Video by Bon Jovi
- Released: 1990
- Recorded: 1988–1990
- Genre: Rock, documentary
- Length: 90 minutes
- Label: Mercury Records

Bon Jovi chronology
| New Jersey: The Videos (1989) | Access All Areas: A Rock & Roll Odyssey (1990) | Keep the Faith: An Evening with Bon Jovi (1993) |

= Access All Areas: A Rock & Roll Odyssey =

Access All Areas: A Rock & Roll Odyssey is a documentary following rock band Bon Jovi on their successful New Jersey Syndicate Tour between 1988 and 1990. It contains live, backstage, and candid footage of the band, soundtracked with their music. The film was initially released on VHS in 1990 and on DVD in 2014 as part of the New Jersey: Super Deluxe Edition, along with New Jersey: The Videos.

==Contents==

1. Introduction
2. Show #3 / Dublin, Ireland
3. Show #9 / Rome, Italy
4. Italian TV Show
5. Behind The Iron Curtan
6. Moscow Music Peace Festival
7. First Leg European Tour
8. Rio de Janeiro, Brazil
9. Tokyo, Japan
10. All Star Jam, Wembley Arena, England
11. In Store Signing / London, England
12. Berlin, Germany
13. Nordhoff Robbins Music Therapy Benefit
14. Sydney, Australia
15. The Homecoming
16. Rare Club Dates
17. Show #232 / The Last Gig
18. "Livin' On A Prayer"
19. Credits

==Availability==
- VHS
- LaserDisc
- DVD (exclusively as part of the Japanese Special Edition albums box set and New Jersey 2014 Super Deluxe Edition)
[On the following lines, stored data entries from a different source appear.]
(** * colossalai/initialize.py: the engine assembler [initialize]

    A shallow embedding of [initialize] (colossalai/initialize.py, lines
    220-378) and of the data it works on.

    - The configuration [gpc.config] is a Python dict whose sections are
      dicts again.  Dicts are mutable objects: the sections live in a store
      of dict objects and are passed around by reference, so that
      [fp16_cfg.copy()] followed by [cfg_.pop('mode')] is a write to a new
      object and not to the shared one.
    - [initialize] runs in a state-and-exception monad over the process
      state: the store, the flags it assigns, and the sequence of calls
      made to the collaborators.
    - The collaborators that [initialize] calls but that live in other
      modules ([convert_to_amp], [convert_to_zero], [build_gradient_handler],
      [accumulate_gradient], [ColossalaiOptimizer], torch's
      [DistributedDataParallel]) are taken as parameters: every theorem
      holds for whatever they return.  They return, and they read the store
      they are handed without writing to it.  Calls to the logger are not
      modelled. *)

From Stdlib Require Import ZArith QArith.
From stdpp Require Import base option strings list gmap.

Local Open Scope string_scope.
Local Open Scope Z_scope.
Local Open Scope list_scope.

(** ** Python values *)

Definition loc := positive.

(** The values a configuration holds.  A float is the rational it denotes
    (a finite one: no nan, no infinity); an enum member such as
    [AMP_TYPE.NAIVE] is its class and member name; a dict is a reference
    into the store. *)
#[warnings="-register-all"]
Inductive value :=
  | VNone
  | VBool (b : bool)
  | VInt (n : Z)
  | VFloat (q : Q)
  | VStr (s : string)
  | VEnum (cls member : string)
  | VList (l : list value)
  | VRef (l : loc).

Inductive exn :=
  | ConfigException (msg : string)
  | AttributeError (name : string)
  | KeyError (key : string)
  | TypeError (msg : string).

Inductive result (A : Type) :=
  | Ok (a : A)
  | Raise (e : exn).
Arguments Ok {A} a.
Arguments Raise {A} e.

(** [v is None] and [v is not None]. *)
Definition is_None (v : value) : bool :=
  match v with VNone => true | _ => false end.

Definition is_not_None (v : value) : bool := negb (is_None v).

(** [isinstance(v, list)]. *)
Definition isinstance_list (v : value) : bool :=
  match v with VList _ => true | _ => false end.

(** [v == n] for an int literal [n]: numbers compare by value, [True] and
    [False] are the ints 1 and 0, anything else is different from an int. *)
Definition py_eq_int (v : value) (n : Z) : bool :=
  match v with
  | VInt m => m =? n
  | VFloat q => Qeq_bool q (inject_Z n)
  | VBool b => (if b then 1 else 0) =? n
  | _ => false
  end.

(** [v == member] for an enum member: only the member itself is equal. *)
Definition py_eq_enum (v : value) (cls member : string) : bool :=
  match v with
  | VEnum c m => bool_decide (c = cls) && bool_decide (m = member)
  | _ => false
  end.

(** [v > 0]: defined on numbers, a [TypeError] otherwise. *)
Definition py_gt_zero (v : value) : result bool :=
  match v with
  | VInt m => Ok (0 <? m)
  | VFloat q => Ok (negb (Qle_bool q 0))
  | VBool b => Ok b
  | _ => Raise (TypeError "'>' not supported")
  end.

(** [type(v)] as it prints in a message. *)
Definition py_type (v : value) : string :=
  match v with
  | VNone => "<class 'NoneType'>"
  | VBool _ => "<class 'bool'>"
  | VInt _ => "<class 'int'>"
  | VFloat _ => "<class 'float'>"
  | VStr _ => "<class 'str'>"
  | VEnum c _ => "<enum '" +:+ c +:+ "'>"
  | VList _ => "<class 'list'>"
  | VRef _ => "<class 'colossalai.context.config.Config'>"
  end.

(** ** The store of dict objects *)

Abbreviation dict := (gmap string value).
Abbreviation store := (gmap loc dict).

(** [d.get(key, default)] *)
Definition dict_get (d : dict) (key : string) (default : value) : value :=
  match d !! key with Some v => v | None => default end.

(** Modelled from the spec: the class [Config] (colossalai.context) is not
    among the sources; section 4.1 gives it nested attribute-style access.
    Attribute access [v.name] on a value of the configuration: a section
    answers with the entry under that key; [hasattr] on line 271 relies on
    an absent key raising [AttributeError], and the other values of a
    configuration have no such attribute at all. *)
Definition getattr (h : store) (v : value) (name : string) : result value :=
  match v with
  | VRef l =>
      match h !! l with
      | Some d => match d !! name with
                  | Some x => Ok x
                  | None => Raise (AttributeError name)
                  end
      | None => Raise (AttributeError name)
      end
  | _ => Raise (AttributeError name)
  end.

(** ** Collaborators *)

(** The classes [initialize] tests its optimizer against with
    [isinstance]; [Class_Optimizer] stands for every other class of
    optimizer. *)
Inductive optimizer_class :=
  | Class_Optimizer
  | Class_ColossalaiOptimizer
  | Class_ZeroRedundancyOptimizer_Level_2
  | Class_ZeroRedundancyOptimizer_Level_3.

(** [isinstance(optimizer, (ZeroRedundancyOptimizer_Level_2,
    ZeroRedundancyOptimizer_Level_3))], line 311. *)
Definition isinstance_zero (c : optimizer_class) : bool :=
  match c with
  | Class_ZeroRedundancyOptimizer_Level_2
  | Class_ZeroRedundancyOptimizer_Level_3 => true
  | _ => false
  end.

(** [isinstance(optimizer, (ColossalaiOptimizer,
    ZeroRedundancyOptimizer_Level_2, ZeroRedundancyOptimizer_Level_3))],
    line 347. *)
Definition isinstance_colossalai_or_zero (c : optimizer_class) : bool :=
  match c with
  | Class_Optimizer => false
  | _ => true
  end.

(** Modelled from the spec: the enum [ParallelMode] (colossalai.context) is
    not among the sources; the topology has a data, a pipeline and a tensor
    group, and [initialize] names the first. *)
Inductive ParallelMode :=
  | ParallelMode_DATA
  | ParallelMode_PIPELINE
  | ParallelMode_TENSOR.

(** What [initialize] imports from the rest of the package and from torch.
    The objects are opaque; the functions are whatever the other modules
    implement.  A function that is handed a configuration section receives
    the store it points into. *)
Class Collaborators := {
  Model : Type;
  Optimizer : Type;
  Criterion : Type;
  Dataloader : Type;
  LrScheduler : Type;
  GradientHandler : Type;
  ProcessGroup : Type;
  class_of : Optimizer -> optimizer_class;
  gpc_get_group : ParallelMode -> ProcessGroup;
  convert_to_amp :
    store -> Model -> Optimizer -> Criterion -> value -> value ->
    Model * Optimizer * Criterion;
  convert_to_zero :
    store -> Model -> Optimizer -> value -> value -> Model * Optimizer;
  DDP : Model -> ProcessGroup -> Model;
  build_gradient_handler :
    store -> value -> Model -> Optimizer -> GradientHandler;
  ColossalaiOptimizer : Optimizer -> Optimizer;
  accumulate_gradient :
    Model -> Optimizer -> option Dataloader -> value ->
    option (list GradientHandler) -> option LrScheduler ->
    Optimizer * option Dataloader * option (list GradientHandler)
    * option LrScheduler
}.

Section Initialize.

Context {C : Collaborators}.

(** Modelled from the spec: the class [Engine] (colossalai.engine) is not
    among the sources.  The execution engine owns model, optimizer,
    criterion, gradient handlers and the clip-norm threshold; these are the
    keyword arguments of the constructor call on lines 370-376. *)
Record Engine := {
  engine_model : Model;
  engine_optimizer : Optimizer;
  engine_criterion : Criterion;
  engine_gradient_handlers : option (list GradientHandler);
  engine_clip_grad_norm : value
}.

(** The calls [initialize] makes, with their arguments. *)
Inductive call :=
  | Call_model_to_device (model : Model)
  | Call_sync_model_param_in_dp (model : Model)
  | Call_convert_to_amp (model : Model) (optimizer : Optimizer)
      (criterion : Criterion) (mode : value) (amp_config : value)
  | Call_convert_to_zero (model : Model) (optimizer : Optimizer)
      (level : value) (zero_config : value)
  | Call_DDP (model : Model)
  | Call_build_gradient_handler (cfg : value) (model : Model)
      (optimizer : Optimizer)
  | Call_ColossalaiOptimizer (optimizer : Optimizer)
  | Call_accumulate_gradient (model : Model) (optimizer : Optimizer)
      (dataloader : option Dataloader) (accumulate_size : value)
      (gradient_handlers : option (list GradientHandler))
      (lr_scheduler : option LrScheduler)
  | Call_Engine (engine : Engine).

(** ** Process state *)

(** What [initialize] reads and writes outside its own variables:
    - [heap]: the dict objects, among them the sections of the
      configuration;
    - [gpc_config]: the entries of [gpc.config];
    - [gpc_verbose]: the flag [gpc.verbose];
    - [cudnn_benchmark], [cudnn_deterministic]: the two flags of
      [torch.backends.cudnn];
    - [is_using_ddp], [is_using_pp]: what the two topology predicates
      [is_using_ddp()] and [is_using_pp()] of colossalai.utils, which are
      not among the sources, answer in this process;
    - [calls]: the calls made so far, oldest first. *)
Record world := {
  heap : store;
  gpc_config : dict;
  gpc_verbose : bool;
  cudnn_benchmark : value;
  cudnn_deterministic : value;
  is_using_ddp : bool;
  is_using_pp : bool;
  calls : list call
}.

Definition set_heap (h : store) (w : world) : world :=
  {| heap := h; gpc_config := gpc_config w; gpc_verbose := gpc_verbose w;
     cudnn_benchmark := cudnn_benchmark w;
     cudnn_deterministic := cudnn_deterministic w;
     is_using_ddp := is_using_ddp w; is_using_pp := is_using_pp w;
     calls := calls w |}.

Definition set_gpc_verbose (b : bool) (w : world) : world :=
  {| heap := heap w; gpc_config := gpc_config w; gpc_verbose := b;
     cudnn_benchmark := cudnn_benchmark w;
     cudnn_deterministic := cudnn_deterministic w;
     is_using_ddp := is_using_ddp w; is_using_pp := is_using_pp w;
     calls := calls w |}.

Definition set_cudnn (benchmark deterministic : value) (w : world) : world :=
  {| heap := heap w; gpc_config := gpc_config w; gpc_verbose := gpc_verbose w;
     cudnn_benchmark := benchmark;
     cudnn_deterministic := deterministic;
     is_using_ddp := is_using_ddp w; is_using_pp := is_using_pp w;
     calls := calls w |}.

Definition add_call (c : call) (w : world) : world :=
  {| heap := heap w; gpc_config := gpc_config w; gpc_verbose := gpc_verbose w;
     cudnn_benchmark := cudnn_benchmark w;
     cudnn_deterministic := cudnn_deterministic w;
     is_using_ddp := is_using_ddp w; is_using_pp := is_using_pp w;
     calls := calls w ++ [c] |}.

(** ** The monad of [initialize]: state and exceptions *)

Definition M (A : Type) : Type := world -> world * result A.

Definition ret {A} (a : A) : M A := fun w => (w, Ok a).

Definition bind {A B} (m : M A) (k : A -> M B) : M B :=
  fun w =>
    match m w with
    | (w', Ok a) => k a w'
    | (w', Raise e) => (w', Raise e)
    end.

Definition raise {A} (e : exn) : M A := fun w => (w, Raise e).

Definition gets {A} (f : world -> A) : M A := fun w => (w, Ok (f w)).

Definition modify (f : world -> world) : M unit := fun w => (f w, Ok tt).

Definition lift {A} (f : world -> result A) : M A := fun w => (w, f w).

Definition record (c : call) : M unit := modify (add_call c).

Notation "'do' x <- m ; k" := (bind m (fun x => k))
  (at level 10, x name, m at level 100, k at level 200,
   format "'[v' 'do'  x  <-  m ; '/' k ']'").
Notation "'do' ' p <- m ; k" := (bind m (fun x => match x with p => k end))
  (at level 10, p strict pattern, m at level 100, k at level 200,
   format "'[v' 'do'  ' p  <-  m ; '/' k ']'").
Notation "m ;; k" := (bind m (fun _ => k))
  (at level 100, k at level 200, right associativity,
   format "'[v' m  ;; '/' k ']'").

(** [gpc.config.get(key, default)] *)
Definition config_get (key : string) (default : value) : M value :=
  gets (fun w => dict_get (gpc_config w) key default).

(** Modelled from the spec: attribute access on the [Config] object
    itself, as for its sections.  [gpc.config.name] is the entry under that
    key, [AttributeError] when there is none. *)
Definition config_getattr (d : dict) (name : string) : result value :=
  match d !! name with
  | Some v => Ok v
  | None => Raise (AttributeError name)
  end.

Definition config_attr (name : string) : M value :=
  lift (fun w => config_getattr (gpc_config w) name).

(** [hasattr(gpc.config, name)] *)
Definition config_hasattr (name : string) : M bool :=
  gets (fun w =>
    match config_getattr (gpc_config w) name with
    | Ok _ => true
    | Raise _ => false
    end).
==Additional information==
- Access All Areas: A Rock & Roll Odyssey was also available as a double VHS feature which also contains the New Jersey: The Videos package.
- Access All Areas: A Rock & Roll Odyssey was released on DVD in 2010 exclusively to the Japan Special Editions box set, but includes Japanese subtitles embedded into the footage.

== Certifications ==

| Region | Certification | Certified units/sales |
| United States (RIAA) | Gold | 50,000^{^} |
^{^} Shipments figures based on certification alone.